(Stored items)
*** Begin section ***

(** ** Copying, linking, unlinking *)

(** A new message at [r] with the blocks of [l]; nothing else has changed. *)
Definition copied (h h' : mheap) (r : option Z) (l : list (Z * blk)) : Prop :=
  ∃ l', is_msg (view h') r l' ∧ l'.*2 = l.*2 ∧ NoDup l'.*1 ∧ (∀ a, a ∈ l'.*1 → h.(m_next) ≤ a) ∧
    ∀ e, ¬ (e ∈ l'.*1) → view h' !! e = view h !! e.
Lemma built_nil V : built V None None [].
Proof. split; [done|]. split; [constructor|by left]. Qed.
Section loops.
Context (FASTBUF : Z) (ktruesize skb_size : Z → Z).
Context (Hfast : 0 ≤ FASTBUF) (Hkmem : ∀ n, 0 ≤ n → n ≤ ktruesize n) (Hskb : ∀ n, 0 ≤ n → n ≤ skb_size n).
Lemma clone_loop op mp l h :
  clones op → exact_mem h → is_msg (view h) mp l → NoDup l.*1 →
  ∃ ok msg h', each_block op (S (size h.(m_md))) mp None None h = Some ((ok, msg), h') ∧ exact_mem h' ∧
    h.(m_next) ≤ h'.(m_next) ∧
    if ok : bool then copied h h' msg l
    else ∃ l', is_msg (view h') msg l' ∧ NoDup l'.*1 ∧ (∀ a, a ∈ l'.*1 → h.(m_next) ≤ a) ∧
           ∀ e, ¬ (e ∈ l'.*1) → view h' !! e = view h !! e.
Proof using.
  intros Hop Hex Hm Hd. pose proof (msg_turns _ _ _ Hm Hd).
  destruct (each_block_ok op Hop (S (size h.(m_md))) mp l None None [] h Hex Hm (built_nil _)) as
    (ok & msg & bp & dst & h' & E & (G1 & G2 & G3 & _ & G5) & (B1 & B2 & _) & K).
  { by intros e ?%elem_of_nil. } { lia. }
  assert (N : ∀ a, a ∈ dst.*1 → h.(m_next) ≤ a) by (intros a Ha; destruct (G3 a Ha) as [Q|?]; [by apply elem_of_nil in Q|done]).
  exists ok, msg, h'. split; [done|]. split; [done|]. split; [done|]. destruct ok; exists dst; [|done].
  split; [done|]. split; [by apply K|done].
Qed.
Lemma dupmsg_ok mp l h :
  exact_mem h → is_msg (view h) mp l → NoDup l.*1 →
  ∃ r h', dupmsg FASTBUF mp h = Some (r, h') ∧ exact_mem h' ∧ h.(m_next) ≤ h'.(m_next) ∧
    (r = None ∧ view h' = view h ∨ copied h h' r l).
Proof using Hfast.
  intros Hex Hm Hd. unfold dupmsg. rewrite (bind_ok _ _ _ _ _ (turns_ok h)).
  destruct (clone_loop (dupb FASTBUF) mp l h) as (ok & msg & h1 & E & X & N & K); try done.
  { intros b c k h0. by apply dupb_ok. }
  rewrite (bind_ok _ _ _ _ _ E). destruct ok; [exists msg, h1; by auto|]. destruct K as (l' & K1 & K2 & K3 & K4).
  destruct (freemsg_ok msg l' h1 X K1 K2) as (h2 & E2 & X2 & N2 & W1 & W2). exists None, h2.
  split; [by rewrite (bind_ok _ _ _ _ _ E2)|]. split; [done|]. split; [lia|]. left. split; [done|]. apply map_eq. intros e.
  destruct (decide (e ∈ l'.*1)) as [Q|Q]; [|by rewrite W2, K4]. rewrite W1 by done.
  destruct (view h !! e) as [p|] eqn:V; [|done]. pose proof (view_next h e p Hex V). pose proof (K3 e Q). lia.
Qed.
(** A copy that fails frees the message it was to copy. *)
Lemma copymsg_ok mp l h :
  exact_mem h → is_msg (view h) mp l → NoDup l.*1 → l ≠ [] →
  ∃ r h', copymsg FASTBUF ktruesize skb_size mp h = Some (r, h') ∧ exact_mem h' ∧ h.(m_next) ≤ h'.(m_next) ∧
    (r = None ∧ (∀ e, e ∈ l.*1 → view h' !! e = None) ∧
       (∀ e, e < h.(m_next) → ¬ (e ∈ l.*1) → view h' !! e = view h !! e) ∨
     r ≠ None ∧ copied h h' r l).
Proof using All.
  intros Hex Hm Hd Hl. unfold copymsg. rewrite (bind_ok _ _ _ _ _ (turns_ok h)).
  destruct (clone_loop (λ a, copyb FASTBUF ktruesize skb_size (Some a)) mp l h) as (ok & msg & h1 & E & X & N & K); try done.
  { intros b c k h0. by apply copyb_ok. }
  rewrite (bind_ok _ _ _ _ _ E). destruct ok.
  - exists msg, h1. split; [done|]. split; [done|]. split; [done|]. right. split; [|done]. intros ->.
    destruct K as (l' & K1 & K2 & _). destruct l' as [|[a k] l']; [|by destruct K1]. by destruct l.
  - destruct K as (l' & K1 & K2 & K3 & K4).
    assert (F : ∀ e, e < h.(m_next) → view h1 !! e = view h !! e) by (intros e He; apply K4; intros Q; pose proof (K3 e Q); lia).
    destruct (freemsg_ok mp l h1 X) as (h2 & E2 & X2 & N2 & W1 & W2); [|done|].
    { eapply is_msg_frame; [|exact Hm]. intros e He. by apply F, (msg_next h mp l e). }
    exists None, h2. split; [by rewrite (bind_ok _ _ _ _ _ E2)|]. split; [done|]. split; [lia|]. left. split; [done|].
    split; [done|]. intros e He Q. by rewrite W2, F.
Qed.
End loops.
Lemma link_loop_ok n a l z kz mp2 h :
  exact_mem h → is_msg (view h) (Some a) (l ++ [(z, kz)]) → (length l < n)%nat →
  ∃ h', link_loop n a mp2 h = Some ((), h') ∧ exact_mem h' ∧ h'.(m_next) = h.(m_next) ∧ view h' = <[z := (mp2, kz)]> (view h).
Proof.
  revert n a. induction l as [|[b kb] l IH]; intros n a Hex Hm Hn; (destruct n as [|n]; [cbn in Hn; lia|]); cbn [link_loop].
  - destruct Hm as [[= ->] (c & Hc & E)]. cbn in E. subst c. destruct (the_cont h z None kz Hex Hc) as (m & Em & Cm).
    rewrite (bind_ok _ _ _ _ _ Em), Cm. by apply (set_link_ok z mp2 None kz h).
  - destruct Hm as [[= ->] (c & Hc & Hl)]. destruct (the_cont h b c kb Hex Hc) as (m & Em & Cm).
    rewrite (bind_ok _ _ _ _ _ Em), Cm. destruct c as [c|]; [|by destruct l as [|[? ?] ?], Hl].
    apply IH; [done|done|cbn in Hn; lia].
Qed.
Lemma linkb_ok a l1 mp2 l2 h :
  exact_mem h → is_msg (view h) (Some a) l1 → is_msg (view h) mp2 l2 → NoDup (l1.*1 ++ l2.*1) →
  ∃ h', linkb (Some a) mp2 h = Some ((), h') ∧ exact_mem h' ∧ h'.(m_next) = h.(m_next) ∧ is_msg (view h') (Some a) (l1 ++ l2) ∧
    ∀ e, ¬ (e ∈ l1.*1) → view h' !! e = view h !! e.
Proof.
  intros Hex H1 H2 Hd. apply NoDup_app in Hd as (D1 & D2 & D3). pose proof (msg_turns _ _ _ H1 D1) as T.
  destruct l1 as [|[z kz] l0 _] using rev_ind; [done|].
  rewrite length_app in T. cbn in T. unfold linkb. rewrite (bind_ok _ _ _ _ _ (turns_ok h)).
  destruct (link_loop_ok (S (size h.(m_md))) a l0 z kz mp2 h Hex H1) as (h' & E & X & N & V); [lia|].
  exists h'. split; [done|]. split; [done|]. split; [done|]. rewrite fmap_app in D1, D2. apply NoDup_app in D1 as (D4 & D5 & _).
  split.
  - rewrite <- app_assoc. cbn. rewrite V. apply is_msg_link; [done| |done|].
    + intros Q. apply (D5 z Q). by left.
    + apply D2, elem_of_app. right. by left.
  - intros e He. rewrite V, lookup_insert_ne; [done|]. intros <-. apply He. rewrite fmap_app, elem_of_app. right. by left.
Qed.
Lemma unlinkb_ok a k l h :
  exact_mem h → is_msg (view h) (Some a) ((a, k) :: l) → ¬ (a ∈ l.*1) →
  ∃ r h', unlinkb (Some a) h = Some (r, h') ∧ exact_mem h' ∧ h'.(m_next) = h.(m_next) ∧
    is_msg (view h') (Some a) [(a, k)] ∧ is_msg (view h') r l ∧ ∀ e, e ≠ a → view h' !! e = view h !! e.
Proof.
  intros Hex [_ (c & Hc & Hl)] Hn. destruct (the_cont h a c k Hex Hc) as (m & Em & Cm).
  destruct (set_link_ok a None c k h Hex Hc) as (h' & E & X & N & V). exists c, h'.
  split; [|split; [done|split; [done|split; [|split]]]].
  - unfold unlinkb. rewrite (bind_ok _ _ _ _ _ Em). cbn in E. unfold on_md in E. rewrite (bind_ok _ _ _ _ _ Em) in E.
    by rewrite (bind_ok _ _ _ _ _ E), Cm.
  - split; [done|]. exists None. by rewrite V, lookup_insert_eq.
  - eapply is_msg_frame; [|exact Hl]. intros e He. rewrite V, lookup_insert_ne; [done|]. by intros ->.
  - intros e He. by rewrite V, lookup_insert_ne.
Qed.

*** End section ***

- [The problem]: Which lines of the data above contain "FASTBUF"? Copy each one.

- [Solution for this exercise]:
Context (FASTBUF : Z) (ktruesize skb_size : Z → Z).
Context (Hfast : 0 ≤ FASTBUF) (Hkmem : ∀ n, 0 ≤ n → n ≤ ktruesize n) (Hskb : ∀ n, 0 ≤ n → n ≤ skb_size n).
  ∃ r h', dupmsg FASTBUF mp h = Some (r, h') ∧ exact_mem h' ∧ h.(m_next) ≤ h'.(m_next) ∧
  destruct (clone_loop (dupb FASTBUF) mp l h) as (ok & msg & h1 & E & X & N & K); try done.
  ∃ r h', copymsg FASTBUF ktruesize skb_size mp h = Some (r, h') ∧ exact_mem h' ∧ h.(m_next) ≤ h'.(m_next) ∧
  destruct (clone_loop (λ a, copyb FASTBUF ktruesize skb_size (Some a)) mp l h) as (ok & msg & h1 & E & X & N & K); try done.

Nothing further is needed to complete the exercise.